Tubevillia is located at 34.28.56N 99.54.77W

According to the United States Census Bureau, the city has a total area of 2.4 square miles (4.6 km2), of which, 8.1 square miles (21.1 km2) of it is land and 0.2 square miles (0.6 km2) of it (2.75%) is water.

Note: After the 2008 disaster much of the water supply in Tubevillia is undrinkable. Tubevillia is now the Largest Superfund Sight in The United States.

edit Demographics

120px-Bringing-home-the-hay

As of the Census in 2000 the population was 2,456 people and 118 families residing in the city. The population density in unimportant as it is likely to have changed after the 2005 Arkansas-Pacific Rail Disaster. The Racial make-up of the city is 84% Colored, 16% Mexican, 8% Indian and 3% Gypsy. For every 100 females there are 54 males. The average female produces 4.7 offspring annually.

Note: Many of the Gypsy's were exterminated during the Great Second Dustbowl of 1948-1952. Their sudden appearance (Many of them refuges of the horrors of the Holocost, inflicted upon Gypsys, Jews and others considered racially or socially inferior in the Nazi Death Camps), coinciding with unprecidented crop failures aroused the suspicions of the townspeople from neighboring Armageddon, OK (Birthplace of Bob Ross, author of The Joy of Painting an Autobiography). They considered them pariaha's bringing great misfortune upon the land. The Gypsy's were horribly persucuted and lynching's were comonplace. Things soon got out of hand and Gov. Archie Long called in reinforcements from the 162d Missouri Light Dragoons, commanded by Gen. Jefferson Pickering.
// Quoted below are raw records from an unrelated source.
Definition handle (ev : event) (workers : list phase) : IO X (list phase) :=
  do s <- getState;
  if panicked (run s) then ioRet workers
  else
    match ev with
    | Work i inp =>
        match workers !! i with
        | None => ioRet workers
        | Some ph =>
            do r <- advance e origin jobID inp ph;
            ioRet match r with None => workers | Some ph' => <[i := ph']> workers end
        end
    | Refresh ans =>
        do remaining <- remainingOf e missing;
        do_ modRun (refreshLocations e remaining ans);
        ioRet workers
    | AdHash => do t <- getNow; do_ modRun (fun r => setAd (onHash tracker t (ad r)) r); ioRet workers
    | AdTick => do t <- getNow; do_ modRun (fun r => setAd (onTick tracker t (ad r)) r); ioRet workers
    | Clock t => fun w => (Ok workers, World (wdisk w) (faults w) (rands w) t (ext w))
    end.

Fixpoint runEvents (evs : list event) (workers : list phase) : IO X (list phase) :=
  match evs with
  | [] => ioRet workers
  | ev :: evs' => do workers' <- handle ev workers; runEvents evs' workers'
  end.

End events.

Definition allFinished (workers : list phase) : bool :=
  forallb (fun ph => match ph with Finished => true | _ => false end) workers.

Definition finishJob (status msg : string) (j : SyncJob) : SyncJob :=
  mkJob (JobID j) (jArtifactID j) status (TotalChunks j) (DownloadedChunks j) (PeerChunks j) (OriginChunks j)
    (SkippedChunks j) (PeerBytes j) (OriginBytes j) msg (StartTime j) (EndTime j).

Definition endJob (t : Z) (j : SyncJob) : SyncJob :=
  mkJob (JobID j) (jArtifactID j) (Status j) (TotalChunks j) (DownloadedChunks j) (PeerChunks j) (OriginChunks j)
    (SkippedChunks j) (PeerBytes j) (OriginBytes j) (ErrorMessage j) (StartTime j) (Some t).

Definition skipJob (n : Z) (j : SyncJob) : SyncJob :=
  mkJob (JobID j) (jArtifactID j) (Status j) (TotalChunks j) (DownloadedChunks j) (PeerChunks j) (OriginChunks j)
    n (PeerBytes j) (OriginBytes j) (ErrorMessage j) (StartTime j) (EndTime j).

(** The deferred calls: [ad.Stop] and the end time. *)
Definition deferred (tracker : nat -> list string -> option error) (jobID : string) : IO X unit :=
  do t <- getNow;
  do_ modRun (fun r => setAd (onStop tracker t (ad r)) r);
  onJob jobID (endJob t).

(** The workers and the wait for them; [Ok false]: they have not all returned. *)
Definition download tracker e origin jobID (items : list chunkWorkItem) (evs : list event) : IO X bool :=
  if bool_decide (items = []) then ioRet true
  else
    do_ modRun (setPending (newPendingQueue items));
    do workers <- runEvents tracker e origin jobID (map whash items) evs
      (replicate (Z.to_nat (maxPeerWorkers e)) Top);
    do s <- getState;
    if panicked (run s) || negb (allFinished workers) then ioRet false
    else
      match downloadErr (run s) with
      | Some err => do_ onJob jobID (finishJob "FAILED" (errText err)); ioErr err
      | None => ioRet true
      end.

(** [Sync] before its workers start: the job, the missing chunks, their
    locations and the advertisement of what is there.  [ans] is the first
    answer of the tracker.  It gives the missing items, the bytes that are
    reused and the start time. *)
Definition prepare e (jobID : string) (manifest : ArtifactManifest) (ans : located) : IO X (list chunkWorkItem * Z * Z) :=
  do startTime <- getNow;
  do_ modState (fun s => setRun (mkRunning ∅ ∅ ∅ None (Advertise.New (trackerClient e) (advertiseCfg e)) false)
    (setJobs (<[jobID := mkJob jobID (ArtifactID manifest) "RUNNING"
      (Z.of_nat (length (AllChunkHashes manifest))) 0 0 0 0 0 0 "" startTime None]> (jobs s)) s));
  do (missingItems, skipped, cacheBytesReused) <- scanChunks e (allRefs manifest) ∅;
  do_ onJob jobID (skipJob skipped);
  do_ modRun (refreshLocations e (map whash missingItems) ans);
  do cached <- ManifestCachedHashes (cache e) manifest;
  do t <- getNow;
  do_ modRun (fun r => setAd (Advertise.Reconcile t cached (ad r)) r);
  ioRet (missingItems, cacheBytesReused, startTime).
Pickering and his Division surrounded the town on the morning of June 12, 1952. He rode his steed to the top of Mount Megiddo where he delivered his famous speech: "Fear not good people of Armageddon, we shall smite this Gypsy scourge and drive them from your land. We will stop at nothing but their complete annihalation, when we have finished our grim work today, the only place the Gypsy language shall be heard, will be in Hell!" Hearing this the Armageddians let loose a mighty battle cry, "Death to the Gypsy Horde!" After an 8 hour artillery barrage, Pickering and his army of 8000 of the finest Heavy Calvalry and 2000 Foot Soldiers stormed the town, killing every living creature, man, woman, and child. Not even the Beasts of the Field were spared. When the battle was over only a handful of Gypsies, who were not in town at the time managed to escape to neighboring Lowtown. The Generals wrath was so great, that before his army departed he ordered that the ground "Be sown with salt, that nothing may exist in this place for 1000 years!"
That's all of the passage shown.